India’s crop productivity and labour efficiency are at stake due to climate change, finds a study conducted by researchers at Indian Institute of Technology Delhi.

The research findings that were made public on Tuesday said that though the cropping season in India is increasing, it cannot be directly correlated to the increase in crop production as the temperature is increasing rapidly.

The study conducted by research scholar Vinnarasi Rajendran and Professor of the Department of Civil Engineering, Dhanya C.T., said that their research finds that summer season is encroaching into winter season, resulting in a drastic reduction in the length of pleasant comfortable days (thermal comfort) especially over the northeast and southern India (warm-humid) regions.

Threat to cultivation

“The drastic and joint increase in the day and night temperatures will be a major threat to crop cultivation in India. Especially, the largest wheat production states of Punjab, Haryana and Uttar Pradesh will be severely affected due to the increase in night time temperature, particularly in winters,” they said.

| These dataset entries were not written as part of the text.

(* ===== verification/FfsDir.v ===== *)
(** The driver for the file system of BSD: directories. Paths are resolved as in the tree
  that the disk holds, and a directory is listed entry by entry. *)
From S2P Require Import Prelude LibC Bytes Ffs FfsDisk.
Import LibC Bytes Ffs FfsDisk.
Local Open Scope Z_scope.
Local Open Scope c_scope.

Module FfsDir.

(** ** Directory blocks *)

Record entry := Entry { e_ino : Z; e_name : list Z; e_reclen : Z }.
(** An entry with the number 0 is free (dir.h). *)
Definition in_use (e : entry) : Prop := e_ino e <> 0.
#[export] Instance in_use_dec e : Decision (in_use e).
Proof. unfold in_use. apply _. Defined.

(** The entries fill the block from [off] to its end. *)
Fixpoint laid (buf : list Z) (off : Z) (es : list entry) : Prop :=
  match es with
  | [] => off = BLKSIZE
  | e :: es =>
      (0 <= off /\ num buf off 4 = e_ino e /\ num buf (off + 4) 2 = e_reclen e) /\ str_at buf (off + 8) (e_name e) /\
      0 < e_reclen e /\ laid buf (off + e_reclen e) es
  end.

(** The number of the first entry with a name. *)
Fixpoint lookup_name (es : list entry) (name : list Z) : option Z :=
  match es with
  | [] => None
  | e :: es => if decide (e_name e = name) then Some (e_ino e) else lookup_name es name
  end.

Lemma lookup_name_app es1 es2 name : lookup_name (es1 ++ es2) name = match lookup_name es1 name with Some i => Some i | None => lookup_name es2 name end.
Proof. induction es1 as [|e es1 IH]; [done|]. cbn [app lookup_name]. by destruct (decide _). Qed.

Section device.
Variable dev : blkdev.
Hypothesis Hdev : good_dev dev.
Variable junk : list Z.
Hypothesis Hjunk : length junk = Z.to_nat BLKSIZE.
Variable fs : ffs_super.
Hypothesis Hfs : sound fs.

Lemma laid_lt buf off e es : length buf = Z.to_nat BLKSIZE -> laid buf off (e :: es) -> off < BLKSIZE.
Proof. intros Lb (_ & Hs & _). apply str_at_range in Hs. unfold BLKSIZE in *. lia. Qed.

Lemma laid_head buf off e es : length buf = Z.to_nat BLKSIZE -> laid buf off (e :: es) -> ld32 buf off = Ok (e_ino e) /\ ld16 buf (off + 4) = Ok (e_reclen e).
Proof. intros Lb ((H0 & <- & <-) & Hs & _). apply str_at_range in Hs. split; [apply ld32_num|apply ld16_num]; unfold fits, BLKSIZE in *; lia. Qed.

Lemma find_entry_ok buf m p name fuel : length buf = Z.to_nat BLKSIZE -> str_at m p name -> forall es off, laid buf off es -> BLKSIZE - off < Z.of_nat fuel ->
  find_entry buf off m p fuel = Ok (lookup_name es name).
Proof.
  intros Lb Hm. induction fuel as [|fuel IH]; intros es off Hl Hf.
  - destruct es as [|e es]; [cbn in Hl; lia|]. pose proof (laid_lt _ _ _ _ Lb Hl). lia.
  - cbn [find_entry]. destruct es as [|e es]; [cbn in Hl; rewrite decide_False by lia; done|]. rewrite decide_True by (by eapply laid_lt). destruct (laid_head _ _ _ _ Lb Hl) as [Hi Hr]. destruct Hl as (_ & Hs & H0 & Hl).
    destruct (strcmp_ok buf (off + 8) m p (e_name e) name Hs Hm) as (c & -> & Hc). cbn [cbind lookup_name]. destruct (decide (c = 0)) as [E|E].
    + rewrite decide_True by (by apply Hc). rewrite Hi. done.
    + rewrite decide_False by (rewrite <- Hc; done). rewrite Hr. cbn [cbind]. apply IH; [done|lia].
Qed.

(** A directory whose blocks hold [es]. *)
Definition dir_blocks (db : list Z) (ents : Z -> list entry) : Prop :=
  forall b, b ∈ db -> b <> 0 -> stored dev fs b /\ laid (block dev fs b) 0 (ents b).
Definition dir_entries (db : list Z) (ents : Z -> list entry) : list entry := concat (map ents (filter (fun b => b <> 0) db)).

Lemma find_block_ok ents m p name : str_at m p name -> forall db buf, length buf = Z.to_nat BLKSIZE -> dir_blocks db ents ->
  find_block dev fs buf db m p = Ok (lookup_name (dir_entries db ents) name).
Proof.
  intros Hm. induction db as [|b db IH]; intros buf Lb Hd; [done|]. cbn [find_block]. assert (dir_blocks db ents) as Hd' by (intros x Hx; apply Hd; by right).
  unfold dir_entries. rewrite filter_cons. destruct (decide (b <> 0)) as [Hb|Hb]; [|by apply IH].
  destruct (Hd b ltac:(by left) Hb) as [R Hl]. rewrite (read_stored dev fs Hdev Hfs) by done. cbn [cbind]. destruct (block_buffer dev fs Hdev _ R) as [Ld _].
  rewrite (find_entry_ok _ m p name _ Ld Hm (ents b)) by (done || (unfold BLKSIZE; lia)). cbn [cbind map concat]. rewrite lookup_name_app. destruct (lookup_name (ents b) name); [done|]. by apply IH.
Qed.

(** ** Trees *)

(** The directory of an inode, as it is on the disk: all entries of its direct blocks. *)
Definition directory (ino : Z) (all : list entry) : Prop :=
  exists di ents, inode dev fs ino di /\ dir_blocks (di_db di) ents /\ all = dir_entries (di_db di) ents.

(** The tree that the disk holds: the entries of each directory that are in use, by its
  inode.  A free entry keeps its old name; it is not one of [names]. *)
Record holds_tree (names : list (list Z)) (tree : Z -> option (list entry)) : Prop := {
  ht_dir : forall ino es, tree ino = Some es -> exists all, directory ino all /\ es = filter in_use all /\
    forall e, e ∈ all -> ~ in_use e -> e_name e ∉ names;
  ht_ino : forall ino es e, tree ino = Some es -> e ∈ es -> exists di, inode dev fs (e_ino e) di }.

Lemma lookup_in_use c all : (forall e, e ∈ all -> ~ in_use e -> e_name e <> c) -> lookup_name all c = lookup_name (filter in_use all) c.
Proof.
  induction all as [|e all IH]; intros H; [done|]. rewrite filter_cons. assert (lookup_name all c = lookup_name (filter in_use all) c) as E by (apply IH; intros x Hx; apply H; by right).
  cbn [lookup_name]. destruct (decide (in_use e)) as [Hu|Hu]; [cbn [lookup_name]; by rewrite E|]. rewrite decide_False by (apply H; [by left|done]). exact E.
Qed.

(** Where a path leads, through directories: to an inode; to a name that the last directory
  does not have; or to one that a directory before the last does not have. *)
Inductive walked := Found (ino : Z) | Missing | Broken.
Inductive walks (tree : Z -> option (list entry)) : Z -> list (list Z) -> walked -> Prop :=
| walks_found ino es c i : tree ino = Some es -> lookup_name es c = Some i -> walks tree ino [c] (Found i)
| walks_missing ino es c : tree ino = Some es -> lookup_name es c = None -> walks tree ino [c] Missing
| walks_broken ino es c cs : tree ino = Some es -> lookup_name es c = None -> cs <> [] -> walks tree ino (c :: cs) Broken
| walks_more ino es c i cs r : tree ino = Some es -> lookup_name es c = Some i -> walks tree i cs r -> walks tree ino (c :: cs) r.

(** The components of a path, with slashes between them. *)
Fixpoint join (cs : list (list Z)) : list Z :=
  match cs with
  | [] => []
  | [c] => c
  | c :: cs => c ++ 47 :: join cs
  end.
Definition comp_ok (c : list Z) : Prop := c <> [] /\ Forall (fun x => 0 < x < 256 /\ x <> 47) c.

Lemma str_at_comp c : forall pre post, Forall (fun x => 0 < x < 256) c -> str_at (pre ++ c ++ 0 :: post) (Z.of_nat (length pre)) c.
Proof.
  induction c as [|x c IH]; intros pre post Hc; cbn [app str_at].
  - unfold aget. rewrite decide_True, Nat2Z.id by lia. by apply list_lookup_middle.
  - apply Forall_cons in Hc as [Hx Hc]. split; [unfold aget; rewrite decide_True, Nat2Z.id by lia; by apply list_lookup_middle|]. split; [done|].
    specialize (IH (pre ++ [x]) post Hc). rewrite length_app, <- app_assoc in IH. cbn [length app] in IH. replace (Z.of_nat (length pre) + 1) with (Z.of_nat (length pre + 1)) by lia. done.
Qed.

Lemma component_end_ok len c : forall pre x post fuel, Forall (fun x => 0 < x < 256 /\ x <> 47) c -> (length c < fuel)%nat ->
  Z.of_nat (length pre + length c) <= len -> x = 47 \/ Z.of_nat (length pre + length c) = len ->
  component_end (pre ++ c ++ x :: post) (Z.of_nat (length pre)) len fuel = Ok (Z.of_nat (length pre + length c)).
Proof.
  induction c as [|y c IH]; intros pre x post [|fuel] Hc Hf Hl Hx; cbn [length] in *; try lia; cbn [component_end app].
  - rewrite rd_app. cbn [cbind]. rewrite decide_False by lia. by rewrite Nat.add_0_r.
  - apply Forall_cons in Hc as [[_ Hy] Hc]. rewrite rd_app. cbn [cbind]. rewrite decide_True by lia.
    specialize (IH (pre ++ [y]) x post fuel Hc). rewrite length_app, <- app_assoc in IH. cbn [length app] in IH. replace (Z.of_nat (length pre) + 1) with (Z.of_nat (length pre + 1)) by lia.
    rewrite IH by lia. f_equal. lia.
Qed.

Lemma lookup_name_elem es name i : lookup_name es name = Some i -> exists e, (e ∈ es) /\ e_ino e = i.
Proof.
  induction es as [|e es IH]; [done|]. cbn [lookup_name]. destruct (decide _); [intros [= <-]; exists e; split; [by left|done]|]. intros H. destruct (IH H) as (e' & He & Ei). exists e'. split; [by right|done].
Qed.

Section tree.
Variable names : list (list Z).
Variable tree : Z -> option (list entry).
Hypothesis Htree : holds_tree names tree.

(** A vnode of an inode. *)
Definition vnode_of (ino : Z) (v : vnode) : Prop := v_vnid v = ino /\ inode dev fs ino (v_data v).

Lemma walk_one_ok s a v ino es m p name : vnodes s !! a = Some v -> vnode_of ino v -> tree ino = Some es -> str_at m p name -> name ∈ names ->
  match lookup_name es name with
  | Some i => exists v', vnode_of i v' /\ ffs_walk_one dev junk fs s (Some a) m p = Ok (Some (next_addr s), Fst (<[next_addr s := v']> (vnodes s)) (next_addr s + 1))
  | None => ffs_walk_one dev junk fs s (Some a) m p = Ok (None, s)
  end.
Proof.
  intros Ha [Ev Ed] Ht Hm Hn. destruct Htree as [T1 T2]. destruct (T1 ino es Ht) as (all & (di & ents & Ei & Hb & Ea) & Es & Hfree). pose proof (inode_fun _ _ _ _ _ Ed Ei) as E. rewrite <- E in Hb, Ea. clear di Ei E.
  unfold ffs_walk_one. cbn [deref cbind]. rewrite Ha. cbn [deref cbind]. rewrite (find_block_ok ents m p name Hm) by done. cbn [cbind]. rewrite <- Ea, (lookup_in_use name all) by (intros e He Hu E; by apply (Hfree e He Hu); rewrite E). rewrite <- Es.
  destruct (lookup_name es name) as [i|] eqn:El; [|done]. destruct (lookup_name_elem es name i El) as (e & He & <-). destruct (T2 ino es e Ht He) as [di Edi]. pose proof (proj1 Edi) as Hr.
  rewrite s32_small by lia. exists (Vnode (e_ino e) di). split; [done|]. unfold vget. rewrite (read_vnode_ok dev fs Hdev Hfs junk Hjunk _ _ Edi). done.
Qed.

(** The vnode [vn] stands for [ino], and apart from it the table is [base]. *)
Record at_vnode (base : gmap Z vnode) (parent : Z) (s : fst_) (vn ino : Z) : Prop := {
  av_vnode : exists v, vnodes s !! vn = Some v /\ vnode_of ino v;
  av_base : if decide (vn = parent) then vnodes s = base else delete vn (vnodes s) = base;
  av_fresh : forall a, next_addr s <= a -> vnodes s !! a = None;
  av_parent : parent < next_addr s }.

Prof. Dhanya said, “The study indicates a possible increase in the yield of major crops, by adopting an early sowing date. The findings are crucial, especially under the recent reporting of the increased rate of warming, and these factors, if unchecked, will adversely affect the economy of the country.”

Useful strategies

Ms. Vinnarasi said that their research has found that changing the work schedule of labourers, especially those exposed to heat, will boost human productivity, while adopting dynamic cropping pattern and shifting the sowing dates will reduce the damage to crop productivity.

The researchers said that their study includes a grid-wise quantification of these changes across India to aid the policymakers to adopt region-wise strategies.